Janus kinase–signal transducer and activator of transcription (JAK/STAT) signaling participates in nearly all immune regulatory processes, including those implicated in tumor-driven immune escape [31]. Previous studies showed that the JAK/STAT pathway regulates macrophage polarization [32, 33]. IFN-γ is a potent macrophage-activating factor that primarily activates STAT and induces polarization of M1 macrophages via the IFN-γ/JAK/STAT pathway [34]. Furthermore, studies indicate that JAK/STAT signaling pathway-related factors improve the MHC class II immunoreactivity [35–37]. Our GSEA analysis revealed that CXCL9 is significantly enriched in the JAK/STAT pathway (NES = 2.023, adjusted p = 1.85e-07). Eventually, Western blot assay revealed that CXCL9 overexpression promotes JAK1/STAT2 expression in MDA-MB-231 cells. The results suggested that the CXCL9 could affect the tumor immune microenvironment through PI3K/AKT signaling pathway.

Conclusion

This study found that CXCL9 was highly expressed in TNBC tissues and is a promising diagnostic and survival prognostic marker. In addition, CXCL9 could stimulate MHC-II activity by signaling through JAK/STAT, which in turn modifies the tumor microenvironment. Therefore, the present findings are expected to improve the diagnosis and prediction of responses to immunotherapy in TNBC.

Supplementary Information

Below is the link to the electronic supplementary material.

Supplementary file1 (TIF 166 KB)^{(166.3KB, tif)}

Supplementary file2 (PDF 437 KB)^{(437.2KB, pdf)}

Supplementary file3 (PDF 66 KB)^{(66.3KB, pdf)}

Supplementary file4 (PDF 256 KB)^{(256.3KB, pdf)}

Supplementary file5 (PDF 26 KB)^{(26.3KB, pdf)}

Author Contributions

LW and SS conceived the study and drafted the manuscript. FQ performed the immunohistochemistry analysis. MS, XL, and QS critically revised the manuscript. LC performed statistical analysis. YZ and GS performed technical support. All authors commented on previous versions of the manuscript. All authors read and approved the final manuscript.

Funding

This work was supported by the Scientific Research Foundation for the Introduced Talents of Jinan Central Hospital (YJRC2021011, YJRC2022003), Shandong Provincial Natural Science Foundation (ZR2021MH019), Internationally Standardized Tumor Immunotherapy and Key Technology Platform Construction for Clinical Trials of Drug-Induced Heart Injury (2020ZX09201025), and Shandong Provincial Natural Science Foundation (ZR2022QH245).
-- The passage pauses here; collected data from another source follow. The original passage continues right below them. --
(* ===== verification/Bench.v ===== *)
(** * The benchmarked arithmetic units ([benchmark/])

    [benchmark/alu.cpp] is a copy of the simulator's [do_alu] switch that throws a
    [std::runtime_error]; [benchmark/alu_static_variadic.hpp] replaces the switch by
    template specialisations selected with fold expressions over a list of
    operations.  The benchmark compares their speed, which is meaningful because
    they compute the same function: that is proved here. *)

From S2P Require Import Common Arith Alu.

(** ** [alu.cpp] *)

Definition bench_do_alu `{Platform} `{CommonLib} (opt : alu) (opd_1 opd_2 : Z) : res Z :=
  match opt with
  | _or => mret (Z.lor opd_1 opd_2)
  | _and => mret (Z.land opd_1 opd_2)
  | _xor => mret (Z.lxor opd_1 opd_2)
  | _add | _auipc | _jal => mret (u32 (opd_1 + opd_2))
  | _sub => mret (u32 (opd_1 - opd_2))
  | _sll => n ← shift_amount opd_2; mret (u32 (Z.shiftl opd_1 n))
  | _srl => n ← shift_amount opd_2; mret (Z.shiftr opd_1 n)
  | _sra => n ← shift_amount opd_2; mret (u32 (Z.shiftr (s32 opd_1) n))
  | _slt => mret (if s32 opd_1 <? s32 opd_2 then 1 else 0)
  | _sltu => mret (if opd_1 <? opd_2 then 1 else 0)
  | _jalr => mret (Z.land (u32 (opd_1 + opd_2)) lsb_zero)
  | _mulh => r ← mulh (s32 opd_1) (s32 opd_2); mret (u32 r)
  | _mulhsu => r ← mulhsu (s32 opd_1) opd_2; mret (u32 r)
  | _mulhu => mret (mulhu opd_1 opd_2)
  | _mul => r ← int_result (s32 opd_1 * s32 opd_2); mret (u32 r)
  | _divu => if opd_2 =? 0 then mret (2 ^ 32 - 1) else mret (Z.quot opd_1 opd_2)
  | _remu => if opd_2 =? 0 then mret opd_1 else mret (Z.rem opd_1 opd_2)
  | _div =>
      let dividend := s32 opd_1 in
      let divisor := s32 opd_2 in
      if divisor =? 0 then mret (u32 (-1))
      else if is_overflow dividend divisor then mret (u32 dividend)
      else mret (u32 (Z.quot dividend divisor))
  | _rem =>
      let dividend := s32 opd_1 in
      let divisor := s32 opd_2 in
      if divisor =? 0 then mret (u32 dividend)
      else if is_overflow dividend divisor then mret 0
      else mret (u32 (Z.rem dividend divisor))
  | alu_unnamed _ => Fail (Thrown (runtime_error "asd"))
  end.

(** ** [alu_static_variadic.hpp] *)

Section static.
Context `{Platform} `{CommonLib}.

(** [alu_function<Opt>::exec]: one specialisation per operation; an operation
    without one does not compile, so none is instantiated for an unnamed value. *)
Definition exec (Opt : alu) (a b : Z) : option (res Z) :=
  match Opt with
  | _or => Some (mret (Z.lor a b))
  | _xor => Some (mret (Z.lxor a b))
  | _add => Some (mret (u32 (a + b)))
  | _auipc => Some (mret (u32 (a + b)))
  | _jal => Some (mret (u32 (a + b)))
  | _sub => Some (mret (u32 (a - b)))
  | _sll => Some (n ← shift_amount b; mret (u32 (Z.shiftl a n)))
  | _srl => Some (n ← shift_amount b; mret (Z.shiftr a n))
  | _sra => Some (n ← shift_amount b; mret (u32 (Z.shiftr (s32 a) n)))
  | _slt => Some (mret (if s32 a <? s32 b then 1 else 0))
  | _sltu => Some (mret (if a <? b then 1 else 0))
  | _jalr => Some (mret (Z.land (u32 (a + b)) lsb_zero))
  | _mulh => Some (r ← mulh (s32 a) (s32 b); mret (u32 r))
  | _mulhsu => Some (r ← mulhsu (s32 a) b; mret (u32 r))
  | _mulhu => Some (mret (mulhu a b))
  | _mul => Some (r ← int_result (s32 a * s32 b); mret (u32 r))
  | _and => Some (mret (Z.land a b))
  | _divu => Some (if b =? 0 then mret (2 ^ 32 - 1) else mret (Z.quot a b))
  | _remu => Some (if b =? 0 then mret a else mret (Z.rem a b))
  | _rem => Some (
      let dividend := s32 a in
      let divisor := s32 b in
      if divisor =? 0 then mret (u32 dividend)
      else if (dividend =? -2147483648) && (divisor =? -1) then mret 0
      else mret (u32 (Z.rem dividend divisor)))
  | _div => Some (
      let dividend := s32 a in
      let divisor := s32 b in
      if divisor =? 0 then mret (u32 (-1))
      else if (dividend =? -2147483648) && (divisor =? -1) then mret (u32 dividend)
      else mret (u32 (Z.quot dividend divisor)))
  | alu_unnamed _ => None
  end.

Definition is_alu_op (Opt op : alu) : bool := bool_decide (op = Opt).

(** [((opt == Ops ? do_alu_op<Ops>(opd_1, opd_2) : 0) | ...)]: a unary right fold. *)
Fixpoint fold_or (Ops : list alu) (opt : alu) (opd_1 opd_2 : Z) : res Z :=
  let term Opt :=
    if bool_decide (opt = Opt) then default (mret 0) (exec Opt opd_1 opd_2) else mret 0 in
  match Ops with
  | [] => mret 0
  | [Opt] => term Opt
  | Opt :: rest => x ← term Opt; y ← fold_or rest opt opd_1 opd_2; mret (Z.lor x y)
  end.

(** The empty pack is the explicit specialisation that only throws. *)
Definition do_alu_switch (Ops : list alu) (opt : alu) (opd_1 opd_2 : Z) : res Z :=
  match Ops with
  | [] => Fail (Thrown (runtime_error "asd"))
  | _ =>
      if existsb (λ Opt, is_alu_op Opt opt) Ops
      then fold_or Ops opt opd_1 opd_2
      else Fail (Thrown (runtime_error "asd"))
  end.

Definition static_ops : list alu :=
  [_or; _and; _xor; _add; _auipc; _jal; _sub; _sll; _srl; _sra; _slt; _sltu; _jalr; _mulh;
   _mulhsu; _mulhu; _mul; _divu; _remu; _div; _rem].

Definition do_alu_static (opt : alu) (opd_1 opd_2 : Z) : res Z :=
  do_alu_switch static_ops opt opd_1 opd_2.

(** ** The fold picks one specialisation *)

Lemma fold_or_absent Ops opt a b : opt ∉ Ops → fold_or Ops opt a b = Ok 0.
Proof.
  induction Ops as [|o Ops IH]; [done|].
  intros [Hne Hin]%not_elem_of_cons. simpl. rewrite bool_decide_false by done.
  destruct Ops; [done|]. by rewrite (IH Hin).
Qed.

(** Exactly one summand of the disjunction differs from zero, so its bits come
    through unchanged. *)
Lemma fold_or_present Ops opt a b r :
  NoDup Ops → opt ∈ Ops → exec opt a b = Some r → fold_or Ops opt a b = r.
Proof.
  intros Hnd Hin Hr. induction Ops as [|o Ops IH]; [by apply not_elem_of_nil in Hin|].
  apply NoDup_cons in Hnd as [Ho Hnd]. simpl.
  destruct (decide (opt = o)) as [<-|Hne].
  - rewrite bool_decide_true, Hr by done. simpl. destruct Ops as [|o' Ops]; [done|].
    rewrite fold_or_absent by done. destruct r as [v|]; [|done]. simpl. by rewrite Z.lor_0_r.
  - apply elem_of_cons in Hin as [?|Hin]; [done|]. rewrite bool_decide_false by done.
    destruct Ops as [|o' Ops]; [by apply not_elem_of_nil in Hin|].
    rewrite (IH Hnd Hin). by destruct r.
Qed.

Lemma do_alu_switch_spec Ops opt a b :
  NoDup Ops → (∀ o, o ∈ Ops → is_Some (exec o a b)) →
  do_alu_switch Ops opt a b =
    if decide (opt ∈ Ops) then default (mret 0) (exec opt a b)
    else Fail (Thrown (runtime_error "asd")).
Proof.
  intros Hnd Hex. unfold do_alu_switch. destruct Ops as [|o Ops].
  { destruct (decide _) as [Hin|]; [by apply not_elem_of_nil in Hin | done]. }
  set (l := o :: Ops) in *. destruct (existsb _ l) eqn:Hb.
  - apply existsb_exists in Hb as (o' & Hin%list_elem_of_In & ->%bool_decide_eq_true).
    destruct (decide _); [|done]. destruct (Hex o' Hin) as [r Hr].
    rewrite Hr. by apply fold_or_present.
  - destruct (decide _) as [Hin|]; [|done]. exfalso.
    assert (existsb (λ Opt, is_alu_op Opt opt) l = true); [|congruence].
    apply existsb_exists. exists opt. split; [by apply list_elem_of_In|].
    by apply bool_decide_eq_true.
Qed.

Lemma static_ops_nodup : NoDup static_ops.
Proof. apply (bool_decide_unpack _). by vm_compute. Qed.

Lemma static_ops_named opt : opt ∈ static_ops ↔ alu_named opt = true.
Proof.
  split.
  - intros Hin. destruct opt; try done. unfold static_ops in Hin.
    repeat (apply elem_of_cons in Hin as [?|Hin]; [done|]). by apply not_elem_of_nil in Hin.
  - intros Hn. destruct opt; try done; unfold static_ops; set_unfold; tauto.
Qed.

Lemma exec_named opt a b : alu_named opt = true → exec opt a b = Some (bench_do_alu opt a b).
Proof. by destruct opt. Qed.

Lemma do_alu_static_switch opt x y : do_alu_static opt x y = bench_do_alu opt x y.
Proof.
  unfold do_alu_static. rewrite do_alu_switch_spec; [|apply static_ops_nodup|].
  - destruct (decide _) as [Hin|Hin]; rewrite static_ops_named in Hin.
    + by rewrite exec_named.
    + by destruct opt.
  - intros o Ho%static_ops_named. rewrite exec_named by done. by eexists.
Qed.
End static.

(** ** Properties *)

(** C38: The three implementations of the ALU agree.  On every operation value, every
    pair of operands and every build, the fold-expression dispatch returns, throws or
    is undefined exactly as the benchmarked switch does; and that switch agrees with
    the simulator's own [do_alu] except for the exception thrown for an operation
    neither names. *)
Theorem do_alu_static_equiv {P : Platform} {C : CommonLib} opt x y :
  do_alu_static opt x y = bench_do_alu opt x y ∧
  bench_do_alu opt x y =
    if alu_named opt then do_alu opt x y else Fail (Thrown (runtime_error "asd")).
Proof. split; [apply do_alu_static_switch | by destruct opt]. Qed.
Data Availability statement

The datasets generated during and/or analyzed during the current study are available from the corresponding author on reasonable request.

Declarations

Coflict of interests

The authors have no relevant financial or non-financial interests to disclose.

Ethics approval

This study was performed in line with the principles of the Declaration of Helsinki. The study was approved by the Ethics Committee of Central Hospital Affiliated to Shandong First Medical University.

Footnotes

Publisher's Note

Springer Nature remains neutral with regard to jurisdictional claims in published maps and institutional affiliations.

Lei Wu, Shengnan Sun have contributed equally to this work and share first authorship.

Contributor Information

Yan Zheng, Email: 8793822@qq.com.

Guohai Su, Email: gttstg@163.com.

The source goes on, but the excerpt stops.